Definition with_tempEnvMod (f : EnvironmentModification -> EnvironmentModification)
  (p : Process) : Process :=
  {| environ := environ p;
     envCallbacks := envCallbacks p;
     tempEnvMod := f (tempEnvMod p);
     Inst := Inst p |}.

Definition RENDERDOC_SetCaptureOptions (opts : option CaptureOptions) (p : Process)
  : Process :=
  match opts with
  | Some o => with_Inst (SetCaptureOptions o) p
  | None => p
  end.

Definition RENDERDOC_SetLogFile (log : option string) (p : Process) : Process :=
  match log with
  | Some l => with_Inst (SetLogFile l) p
  | None => p
  end.

Definition RENDERDOC_EnvModName (name' : option string) (p : Process) : Process :=
  match name' with
  | Some n =>
      with_tempEnvMod (fun t => {| type := type t; name := n; value := value t |}) p
  | None => p
  end.

Definition RENDERDOC_EnvModValue (value' : option string) (p : Process) : Process :=
  match value' with
  | Some v =>
      with_tempEnvMod (fun t => {| type := type t; name := name t; value := v |}) p
  | None => p
  end.

Definition RENDERDOC_EnvMod (type' : option ModificationType) (p : Process) : Process :=
  match type' with
  | Some ty =>
      let p' :=
        with_tempEnvMod (fun t => {| type := ty; name := name t; value := value t |}) p in
      RegisterEnvironmentModification (tempEnvMod p') p'
  | None => p
  end.

(** [RENDERDOC_ApplyEnvMods]: the argument is ignored. *)
Definition RENDERDOC_ApplyEnvMods {A} (ignored : option A) (p : Process)
  : option (list (string * string) * Process) :=
  ApplyEnvironmentModification p.

(** ** Win32 calls recorded by the controller-side functions *)

Inductive Handle := hModuleSnap | hQuery | hProcess | hThread.

Global Instance Handle_eq_dec : EqDecision Handle.
Proof. solve_decision. Defined.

* Task instructions
Among the entries, copy every line containing the word "type".

* Task answer
      with_tempEnvMod (fun t => {| type := type t; name := n; value := value t |}) p
      with_tempEnvMod (fun t => {| type := type t; name := name t; value := v |}) p
Definition RENDERDOC_EnvMod (type' : option ModificationType) (p : Process) : Process :=
  match type' with
        with_tempEnvMod (fun t => {| type := ty; name := name t; value := value t |}) p in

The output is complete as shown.